Um dos grandes temas do século XXI que, muito por culpa das dinâmicas provocadas pelo fenómeno da globalização, tem conduzido a um debate aceso é aquele assente na dialética entre a preservação do “tradicional” em prol do “contemporâneo”, ou dar continuidade às modernices ditas “novidades” em prol do “tradicional”, sendo que os mais audazes chegam a propor uma fusão entre o “tradicional” e o “contemporâneo”. É certo que tudo o que é novo assusta, cria entusiasmos ou gera desconfiança por parte dos mais conversadores, ao passo que, para os amantes das modernices, se apresenta como uma bênção. É evidente, porém, que todo o processo requer o seu tempo de maturação e toda a maturação requer um período de adaptação.

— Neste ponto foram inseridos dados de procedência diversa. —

(* ===== verification/SweepReview.v ===== *)
(** * What a sweep was shown before it was agreed to

    Models [meron-core/src/sweep_review.rs]: the registry of previews, each
    confirmable once, by its own account, for a quarter of an hour, and only
    while its folder still holds the messages it listed; and the outcome of a
    confirmed sweep.  A uid and a UIDVALIDITY are [u32] numbers kept as [Z].
    [uuid::Uuid::new_v4] is an argument of [issue]. *)
From S2P Require Import Prelude Text Registry.
#[local] Open Scope Z_scope.

Module Sweep.

Definition REVIEW_TTL_SECONDS : Z := 15 * 60.
Definition MAX_PENDING : nat := 64.

Record ReviewedSweep := {
  id : text;
  account : text;
  folder : text;
  uidvalidity : Z;
  uids : list Z;
  issued_at : Z
}.

Inductive ReviewError :=
| Unknown
| WrongAccount
| FolderChanged (reviewed current : Z).

#[export] Instance ReviewedSweep_eq_dec : EqDecision ReviewedSweep.
Proof. solve_decision. Defined.
#[export] Instance ReviewError_eq_dec : EqDecision ReviewError.
Proof. solve_decision. Defined.

#[export] Instance sweep_review : Review ReviewedSweep :=
  {| review_id := id; review_account := account; review_issued_at := issued_at |}.

(** [Registry]: the pending previews by id. *)
Abbreviation Registry := (gmap text ReviewedSweep).

Section Operations.
Context `{!HashOrder text ReviewedSweep}.

Definition issue (uuid : text) (pending : Registry) (acct fold : text)
    (validity : Z) (us : list Z) (now : Z) : text * Registry :=
  let pending := retain_fresh REVIEW_TTL_SECONDS now pending in
  let pending := make_room MAX_PENDING (size pending) pending in
  let sweep_id := lit "sweep-" ++ uuid in
  (sweep_id,
   <[sweep_id := {| id := sweep_id; account := acct; folder := fold;
                    uidvalidity := validity; uids := us; issued_at := now |}]> pending).

Definition take (pending : Registry) (rid acct : text) (now : Z)
    : Registry * result ReviewError ReviewedSweep :=
  match pending !! rid with
  | None => (pending, Err Unknown)
  | Some review =>
      if REVIEW_TTL_SECONDS <=? now - issued_at review
      then (delete rid pending, Err Unknown)
      else if negb (bool_decide (account review = acct))
      then (pending, Err WrongAccount)
      else (delete rid pending, Ok review)
  end.
End Operations.

Definition check_folder_unchanged (review : ReviewedSweep)
    (current_uidvalidity : option Z) : result ReviewError unit :=
  let current := unwrap_or 0 current_uidvalidity in
  if current =? uidvalidity review then Ok tt
  else Err (FolderChanged (uidvalidity review) current).

Record SweepOutcome := { swept : list Z; unresolved : list Z }.

(** The loop of [SweepOutcome::from_remaining]. *)
Fixpoint from_remaining (reviewed remaining : list Z) : SweepOutcome :=
  match reviewed with
  | [] => {| swept := []; unresolved := [] |}
  | uid :: rest =>
      let o := from_remaining rest remaining in
      if bool_decide (uid ∈ remaining)
      then {| swept := swept o; unresolved := uid :: unresolved o |}
      else {| swept := uid :: swept o; unresolved := unresolved o |}
  end.

Definition complete (o : SweepOutcome) : bool :=
  match unresolved o with [] => true | _ => false end.

(** ** The registry as a history of single-use reviews *)

Section Facts.
Context `{!HashOrder text ReviewedSweep}.

(** A call of the registry's interface. *)
Inductive call :=
| Issue (uuid acct fold : text) (validity : Z) (us : list Z) (now : Z)
| Take (rid acct : text) (now : Z).

(** A sequence of calls: the registry at the end and the reviews taken. *)
Fixpoint run (pending : Registry) (calls : list call) : Registry * list ReviewedSweep :=
  match calls with
  | [] => (pending, [])
  | Issue uuid acct fold validity us now :: rest =>
      run (issue uuid pending acct fold validity us now).2 rest
  | Take rid acct now :: rest =>
      let (pending', out) := take pending rid acct now in
      let (final, outs) := run pending' rest in
      (final, match out with Ok r => r :: outs | Err _ => outs end)
  end.

(** The uuids a sequence of calls draws. *)
Definition uuids (calls : list call) : list text :=
  omap (fun c => match c with Issue u _ _ _ _ _ => Some u | Take _ _ _ => None end) calls.

Definition as_op (c : call) : op ReviewedSweep :=
  match c with
  | Issue uuid acct fold validity us now =>
      Issued now {| id := lit "sweep-" ++ uuid; account := acct; folder := fold;
                    uidvalidity := validity; uids := us; issued_at := now |}
  | Take rid acct now => Taken rid acct now
  end.

Lemma take_claim pending rid acct now :
  take pending rid acct now =
  match claim REVIEW_TTL_SECONDS rid acct now pending with
  | (p, Ok r) => (p, Ok r)
  | (p, Err OtherAccount) => (p, Err WrongAccount)
  | (p, Err _) => (p, Err Unknown)
  end.
Proof.
  unfold take, claim, unexpired. destruct (pending !! rid) as [r|]; [|done].
  change (review_issued_at r) with (issued_at r).
  change (review_account r) with (account r).
  rewrite Z.ltb_antisym, negb_involutive.
  destruct (_ <=? _); [done|]. by case_bool_decide.
Qed.

Lemma run_history pending calls :
  run pending calls = history REVIEW_TTL_SECONDS MAX_PENDING pending (as_op <$> calls).
Proof.
  revert pending. induction calls as [|[] calls IH]; intros pending; [done|..].
  - cbn [run fmap list_fmap as_op history step]. rewrite IH.
    unfold issue, record. cbn [snd review_id sweep_review id].
    by destruct (history _ _ _ _).
  - cbn [run fmap list_fmap as_op history step]. rewrite take_claim.
    destruct (claim _ _ _ _ _) as [p [r|[]]]; rewrite IH;
      by destruct (history _ _ _ _).
Qed.

Lemma issued_ids calls :
  review_id <$> issued (as_op <$> calls) = (lit "sweep-" ++.) <$> uuids calls.
Proof.
  induction calls as [|[] calls IH]; [done|..]; [|exact IH].
  change (review_id <$> _) with
    ((lit "sweep-" ++ uuid) :: (review_id <$> issued (as_op <$> calls))).
  by rewrite IH.
Qed.
End Facts.

Lemma keyed_empty `{!HashOrder text ReviewedSweep} : keyed (∅ : Registry).
Proof. apply map_Forall_empty. Qed.

(** A preview is confirmed at most once.  In any sequence of [issue] and
    [take] calls on a new registry, drawing distinct uuids, the reviews
    handed out all have different ids; each is exactly what some [issue]
    recorded, taken by its own account before it expired. *)
Theorem sweeps_single_use `{!HashOrder text ReviewedSweep} (calls : list call) :
  NoDup (uuids calls) ->
  NoDup (id <$> (run ∅ calls).2) /\
  forall r, r ∈ (run ∅ calls).2 ->
    (exists uuid, Issue uuid (account r) (folder r) (uidvalidity r) (uids r) (issued_at r) ∈ calls
                  /\ id r = lit "sweep-" ++ uuid) /\
    exists now, Take (id r) (account r) now ∈ calls /\ now - issued_at r < REVIEW_TTL_SECONDS.
Proof.
  intros Hnd. rewrite run_history. split.
  - change (NoDup (review_id <$> (history REVIEW_TTL_SECONDS MAX_PENDING ∅ (as_op <$> calls)).2)).
    apply history_single_use; [apply keyed_empty| |].
    + rewrite issued_ids. apply NoDup_fmap_2; [|done]. intros a b Hab. by simplify_list_eq.
    + intros r _. apply lookup_empty.
  - intros r Hr.
    destruct (history_taken (R := ReviewedSweep) _ _ ∅ _ r keyed_empty Hr)
      as [[Hr'|Hr'] (now & Ht & Hf)]; [by rewrite lookup_empty in Hr'|].
    split.
    + apply list_elem_of_omap in Hr' as (o & Ho & Heq).
      apply list_elem_of_fmap in Ho as ([] & -> & Hin); cbn in Heq; [|done].
      injection Heq as <-. cbn. eauto.
    + apply list_elem_of_fmap in Ht as ([] & Heq & Hin); [done|].
      injection Heq as -> -> ->. exists now0. split; [done|].
      unfold unexpired in Hf. by apply Z.ltb_lt in Hf.
Qed.

(** A preview confirmed twice by its account, after a try by another. *)
Lemma sweeps_single_use_witness :
  let calls := [Issue (lit "a") (lit "me") (lit "INBOX") 42 [3; 2; 1] 1000;
                Issue (lit "b") (lit "me") (lit "INBOX") 42 [5] 1010;
                Take (lit "sweep-a") (lit "other") 1020;
                Take (lit "sweep-a") (lit "me") 1030;
                Take (lit "sweep-a") (lit "me") 1031] in
  (uids <$> (run ∅ calls).2) = [[3; 2; 1]] /\ NoDup (id <$> (run ∅ calls).2).
Proof.
  split; [vm_compute; reflexivity|].
  apply (sweeps_single_use _). apply (bool_decide_unpack _). vm_compute. exact I.
Defined.

(** Recording a preview keeps the registry within its bound and keyed by
    id; the new preview is there as it was shown, everything else there is
    an unexpired preview from before, and nothing is dropped for room unless
    at least as old as all that stays. *)
Theorem issue_bounded `{!HashOrder text ReviewedSweep}
    uuid pending acct fold validity us now rid pending' :
  keyed pending ->
  pending !! (lit "sweep-" ++ uuid) = None ->
  issue uuid pending acct fold validity us now = (rid, pending') ->
  (size pending' <= MAX_PENDING)%nat /\ keyed pending' /\
  (exists r, pending' !! rid = Some r /\ account r = acct /\ folder r = fold /\
     uidvalidity r = validity /\ uids r = us /\ issued_at r = now) /\
  (forall k r, k <> rid -> pending' !! k = Some r ->
     pending !! k = Some r /\ now - issued_at r < REVIEW_TTL_SECONDS) /\
  (forall k r k' r', pending !! k = Some r -> now - issued_at r < REVIEW_TTL_SECONDS ->
     pending' !! k = None -> k' <> rid -> pending' !! k' = Some r' ->
     issued_at r <= issued_at r').
Proof.
  intros Hk Hnew [= <- <-].
  set (rec := {| id := lit "sweep-" ++ uuid; account := acct; folder := fold;
                 uidvalidity := validity; uids := us; issued_at := now |}).
  change (<[_ := _]> _) with (record REVIEW_TTL_SECONDS MAX_PENDING now rec pending).
  split_and!.
  - apply record_size; [unfold MAX_PENDING; lia|done].
  - by apply record_keyed.
  - exists rec. split; [apply lookup_insert_eq|done].
  - intros k r Hne Hr. apply record_subseteq in Hr as [[_ ->]|[Hr Hf]]; [done|].
    split; [done|]. by apply Z.ltb_lt in Hf.
  - intros k r k' r' Hr Hf Hnone Hne' Hr'. unfold record in Hnone, Hr'.
    rewrite lookup_insert_ne in Hr' by done.
    apply lookup_insert_None in Hnone as [Hnone _].
    change (review_issued_at r <= review_issued_at r').
    eapply make_room_oldest; [|..|exact Hr'];
      [by apply retain_fresh_keyed| |exact Hnone].
    apply retain_fresh_lookup. split; [done|]. by apply Z.ltb_lt.
Qed.

(** A registry with one expired and one current preview. *)
Lemma issue_bounded_witness :
  let mk i t := {| id := i; account := lit "me"; folder := lit "INBOX";
                   uidvalidity := 1; uids := [1]; issued_at := t |} in
  let m : Registry := <[lit "sweep-a" := mk (lit "sweep-a") 0]>
                      {[ lit "sweep-b" := mk (lit "sweep-b") 900 ]} in
  let m' := (issue (lit "c") m (lit "me") (lit "INBOX") 1 [9] 1000).2 in
  m' !! lit "sweep-a" = None /\ is_Some (m' !! lit "sweep-b") /\ (size m' <= MAX_PENDING)%nat.
Proof.
  split; [vm_compute; reflexivity|]. split; [eexists; vm_compute; reflexivity|].
  refine (proj1 (issue_bounded (lit "c") _ (lit "me") (lit "INBOX") 1 [9] 1000 _ _ _ _
                   (surjective_pairing _))).
  - apply map_Forall_insert_2; [reflexivity|]. by apply map_Forall_singleton.
  - vm_compute. reflexivity.
Defined.

Lemma from_remaining_spec reviewed remaining :
  swept (from_remaining reviewed remaining) = base.filter (.∉ remaining) reviewed /\
  unresolved (from_remaining reviewed remaining) = base.filter (.∈ remaining) reviewed.
Proof.
  induction reviewed as [|u us [IH1 IH2]]; [done|]. cbn [from_remaining].
  rewrite !filter_cons. case_bool_decide; repeat case_decide; cbn;
    rewrite ?IH1, ?IH2; done || tauto.
Qed.

(** The outcome of a sweep accounts for every reviewed message once:
    what left the folder is swept, what is still there is unresolved, both in
    the order shown, and a sweep is complete exactly when none of what was
    reviewed is left. *)
Theorem outcome_partition reviewed remaining :
  let o := from_remaining reviewed remaining in
  swept o ++ unresolved o ≡ₚ reviewed /\
  swept o `sublist_of` reviewed /\ unresolved o `sublist_of` reviewed /\
  (forall u, u ∈ swept o <-> u ∈ reviewed /\ u ∉ remaining) /\
  (forall u, u ∈ unresolved o <-> u ∈ reviewed /\ u ∈ remaining) /\
  (complete o = true <-> forall u, u ∈ reviewed -> u ∉ remaining).
Proof.
  destruct (from_remaining_spec reviewed remaining) as [Hs Hu]. cbn zeta.
  assert (forall u, u ∈ unresolved (from_remaining reviewed remaining) <->
                    u ∈ reviewed /\ u ∈ remaining) as Hun.
  { intros u. rewrite Hu, list_elem_of_filter. tauto. }
  split_and!; [|rewrite Hs; apply sublist_filter|rewrite Hu; apply sublist_filter| |exact Hun|].
  - rewrite Hs, Hu. clear. induction reviewed as [|u us IH]; [done|].
    rewrite !filter_cons. repeat case_decide; try tauto; cbn; [by rewrite IH|].
    by rewrite <- Permutation_middle, IH.
  - intros u. rewrite Hs, list_elem_of_filter. tauto.
  - unfold complete. destruct (unresolved _) as [|u us] eqn:E.
    + split; [|done]. intros _ u Hu' Hr.
      assert (u ∈ ([] : list Z)) as Hin by (apply Hun; done). by apply not_elem_of_nil in Hin.
    + split; [done|]. intros Hall. destruct (proj1 (Hun u)) as [Hr Hm]; [by left|].
      by apply Hall in Hm.
Qed.

End Sweep.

A globalização trouxe o confronto entre o visível e o invisível, derrubando muros e construindo pontes. Antes, os muros segregavam as culturas e as suas manifestações; hoje, as pontes são o elo de divergências e convergências entre diferentes culturas, tornando-as numa verdadeira simbiose entre diferentes realidades à escala planetária. Que será o mesmo que dizer, que existe uma mistura de várias tradições, manifestações, expressões, gestos, costumes, e mais. Como produto final desta mistura, nasce uma nova “Era”, fruto da contribuição de várias influências e pluralidades que passou a ter uma entidade sem nacionalidade, sem fronteiras, sem Estado, sem uma autoridade reivindicadora de patentes culturais e sem qualquer vinculação fronteiriça. Como é óbvio, toda esta dialética não me tem deixado indiferente, uma vez que durante todo o meu percurso académico em história da arte, me deparei com este dilema. Por isso, resolvi pensar sobre o assunto, de forma a proporcionar uma troca de “ponto de vista” e aprender mais um pouco, pois “onde fareja conhecimento, ali será a minha caça” como diz um ditado kabu-berdiano “Ami é konfuzentu sima fus”.

Identidade Cultural 

Antes de partir para uma reflexão sobre este fenómeno supra mencionado e a sua influência na realidade Cabo-verdiana mais propriamente dita, mais concretamente no que toca à nossa música, dança, moda e outras manifestações culturais, farei uma breve síntese do que é a cultura para a Antropologia, para depois seguirmos numa viagem até ao povo das ilhas.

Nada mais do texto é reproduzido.